**** SUPPLIED MATERIAL
(* ===== verification/Logger.v ===== *)
(** * Structured logging: [internal/observability/logger.go]

    A logger is its [slog] handler (format, threshold, source locations) with the
    attributes added by [With]; logging gives the record that is written, or
    nothing below the threshold.  [slog]'s text and JSON rendering of a record is
    not modelled. *)
From S2P Require Import Prelude GoStd GoFloat Config Validator.
Import Errors.

(** [slog.Level]: [LevelDebug], [LevelInfo], [LevelWarn], [LevelError]. *)
Definition LevelDebug : Z := -4.
Definition LevelInfo : Z := 0.
Definition LevelWarn : Z := 4.
Definition LevelError : Z := 8.

(** The kinds of attribute values the code logs. *)
Inductive attr_value :=
| AString (s : string)
| AInt (n : Z)
| ADuration (d : Z).

Definition attr : Type := string * attr_value.

Inductive format := JSONHandler | TextHandler.

Record Logger := mkLogger {
  l_format : format;
  l_level : Z;
  l_addSource : bool;
  l_attrs : list attr;
  serviceName : string;
}.

Record LogRecord := mkRecord { rec_level : Z; rec_message : string; rec_attrs : list attr }.

Definition parseLogLevel (level : string) : Z :=
  if bool_decide (level = "debug") then LevelDebug
  else if bool_decide (level = "info") then LevelInfo
  else if bool_decide (level = "warn") then LevelWarn
  else if bool_decide (level = "error") then LevelError
  else LevelInfo.

Definition getEnv (getenv : string -> string) (key defaultValue : string) : string :=
  if bool_decide (getenv key <> "") then getenv key else defaultValue.

Definition NewLogger (getenv : string -> string) (cfg : ObservabilityConfig.t) (service : string) : Logger := {|
  l_format :=
    if bool_decide (ObservabilityConfig.LogFormat cfg = "json") then JSONHandler
    else if bool_decide (ObservabilityConfig.LogFormat cfg = "text") then TextHandler
    else JSONHandler;
  l_level := parseLogLevel (ObservabilityConfig.LogLevel cfg);
  l_addSource := parseLogLevel (ObservabilityConfig.LogLevel cfg) <=? LevelDebug;
  l_attrs := [("service", AString service);
              ("environment", AString (getEnv getenv "ENVIRONMENT" "development"))];
  serviceName := service;
|}.

(** [With]: a new logger with more attributes; the receiver does not change. *)
Definition With (l : Logger) (attrs : list attr) : Logger :=
  mkLogger (l_format l) (l_level l) (l_addSource l) (l_attrs l ++ attrs) (serviceName l).

(** The three keys of a context; a value that is missing or not a string is [None]. *)
Record LogContext := mkCtx {
  RequestIDKey : option string;
  TraceIDKey : option string;
  UserIDKey : option string;
}.

(** One [if id, ok := ctx.Value(key).(string); ok && id != ""] of [WithContext]. *)
Definition with_id (key : string) (v : option string) (l : Logger) : Logger :=
  match v with
  | Some s => if bool_decide (s <> "") then With l [(key, AString s)] else l
  | None => l
  end.

Definition WithContext (ctx : LogContext) (l : Logger) : Logger :=
  with_id "user_id" (UserIDKey ctx)
    (with_id "trace_id" (TraceIDKey ctx)
      (with_id "request_id" (RequestIDKey ctx) l)).

Definition WithError (err : option error) (l : Logger) : Logger :=
  match err with
  | None => l
  | Some e => With l [("error", AString (Error e))]
  end.

(** [WithFields]; [fields] in the order the map is ranged over. *)
Definition WithFields (fields : list attr) (l : Logger) : Logger := With l fields.

(** [l.Info], [l.Error], [l.Debug]: the record written, if any. *)
Definition log (level : Z) (msg : string) (attrs : list attr) (l : Logger) : option LogRecord :=
  if l_level l <=? level then Some (mkRecord level msg (l_attrs l ++ attrs)) else None.

Definition LogHTTPRequest (method path : string) (statusCode duration size : Z) : Logger -> option LogRecord :=
  log LevelInfo "http request"
    [("method", AString method); ("path", AString path); ("status", AInt statusCode);
     ("duration", ADuration duration); ("size", AInt size)].

Definition LogHTTPError (method path : string) (statusCode : Z) (err : error) : Logger -> option LogRecord :=
  log LevelError "http error"
    [("method", AString method); ("path", AString path); ("status", AInt statusCode);
     ("error", AString (Error err))].

Definition LogQueueEnqueue (streamName messageID : string) (payloadSize : Z) : Logger -> option LogRecord :=
  log LevelDebug "enqueued message"
    [("stream", AString streamName); ("message_id", AString messageID); ("payload_size", AInt payloadSize)].

Definition LogQueueDequeue (streamName messageID jobID : string) (retryCount : Z) : Logger -> option LogRecord :=
  log LevelDebug "dequeued message"
    [("stream", AString streamName); ("message_id", AString messageID); ("job_id", AString jobID);
     ("retry_count", AInt retryCount)].

Definition LogQueueError (operation : string) (err : error) : Logger -> option LogRecord :=
  log LevelError "queue error" [("operation", AString operation); ("error", AString (Error err))].

Definition LogDBQuery (query : string) (duration rowsAffected : Z) : Logger -> option LogRecord :=
  log LevelDebug "db query"
    [("query", AString query); ("duration", ADuration duration); ("rows_affected", AInt rowsAffected)].

Definition LogDBError (operation : string) (err : error) : Logger -> option LogRecord :=
  log LevelError "db error" [("operation", AString operation); ("error", AString (Error err))].

(** ** What the logger guarantees *)

(** The ids a context carries, in the order they are logged. *)
Definition context_attrs (ctx : LogContext) : list attr :=
  omap (fun '(k, v) => match v with Some "" | None => None | Some s => Some (k, AString s) end)
    [("request_id", RequestIDKey ctx); ("trace_id", TraceIDKey ctx); ("user_id", UserIDKey ctx)].

Lemma with_id_attrs k v l :
  with_id k v l = With l (match v with Some "" | None => [] | Some s => [(k, AString s)] end).
Proof.
  destruct l, v as [[|c s]|]; unfold With; simpl; by rewrite ?app_nil_r.
Qed.

Lemma With_With l a b : With (With l a) b = With l (a ++ b).
Proof. unfold With. simpl. by rewrite (assoc (++)). Qed.

Lemma WithContext_attrs ctx l : WithContext ctx l = With l (context_attrs ctx).
Proof.
  unfold WithContext. rewrite !with_id_attrs, !With_With. f_equal. unfold context_attrs. simpl.
  destruct (RequestIDKey ctx) as [[|]|], (TraceIDKey ctx) as [[|]|], (UserIDKey ctx) as [[|]|]; done.
Qed.

(** C40: an error logged through a context reaches the log with its ids.  A
    logger, whatever its configured level, extended with a context writes every queue error, with the service
    name and the environment, then exactly the non-empty ids of the context in
    order, then the operation and the error text; and it writes the debug record
    of an enqueue exactly when its level is spelled [debug]. *)
Theorem context_logged getenv cfg service ctx op err stream id size :
  let l := WithContext ctx (NewLogger getenv cfg service) in
  LogQueueError op err l =
    Some (mkRecord LevelError "queue error"
      ([("service", AString service); ("environment", AString (getEnv getenv "ENVIRONMENT" "development"))] ++
       context_attrs ctx ++ [("operation", AString op); ("error", AString (Error err))])) /\
  (is_Some (LogQueueEnqueue stream id size l) <-> ObservabilityConfig.LogLevel cfg = "debug").
Proof.
  cbv zeta. rewrite WithContext_attrs. unfold LogQueueError, LogQueueEnqueue, log. cbn [With l_level l_attrs NewLogger].
  unfold parseLogLevel. split.
  - repeat case_bool_decide; rewrite (proj2 (Z.leb_le _ _)) by (vm_compute; discriminate);
      by rewrite <-(assoc (++)).
  - repeat case_bool_decide; simplify_eq; split; try done; try (intros _; by eexists); intros [x Hx]; done.
Qed.

(** The spellings that validation accepts in any case, but of which the logger
    only knows the lower case: [LOG_LEVEL=DEBUG] starts a service that logs at
    level info, and [LOG_FORMAT=TEXT] one that logs JSON. *)
Theorem log_level_case_mismatch :
  let env k := if bool_decide (k = "LOG_LEVEL") then "DEBUG"
               else if bool_decide (k = "LOG_FORMAT") then "TEXT" else "" in
  exists cfg, Load env = Ok cfg /\
    ObservabilityConfig.LogLevel (Config.Observability cfg) = "DEBUG" /\
    l_level (NewLogger env (Config.Observability cfg) "worker-service") = LevelInfo /\
    l_format (NewLogger env (Config.Observability cfg) "worker-service") = JSONHandler.
Proof. cbv zeta. eexists. split; [vm_compute; reflexivity|]. split; [reflexivity|]. split; reflexivity. Qed.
********
▶ **WHAT THE EXERCISE ASKS**:
Looking at the records above, return exactly the lines from the line with "nothing below the" to the line with "Record Logger := mkLogger", both ends included.

▶ **REPLY**:
    nothing below the threshold.  [slog]'s text and JSON rendering of a record is
    not modelled. *)
From S2P Require Import Prelude GoStd GoFloat Config Validator.
Import Errors.

(** [slog.Level]: [LevelDebug], [LevelInfo], [LevelWarn], [LevelError]. *)
Definition LevelDebug : Z := -4.
Definition LevelInfo : Z := 0.
Definition LevelWarn : Z := 4.
Definition LevelError : Z := 8.

(** The kinds of attribute values the code logs. *)
Inductive attr_value :=
| AString (s : string)
| AInt (n : Z)
| ADuration (d : Z).

Definition attr : Type := string * attr_value.

Inductive format := JSONHandler | TextHandler.

Record Logger := mkLogger {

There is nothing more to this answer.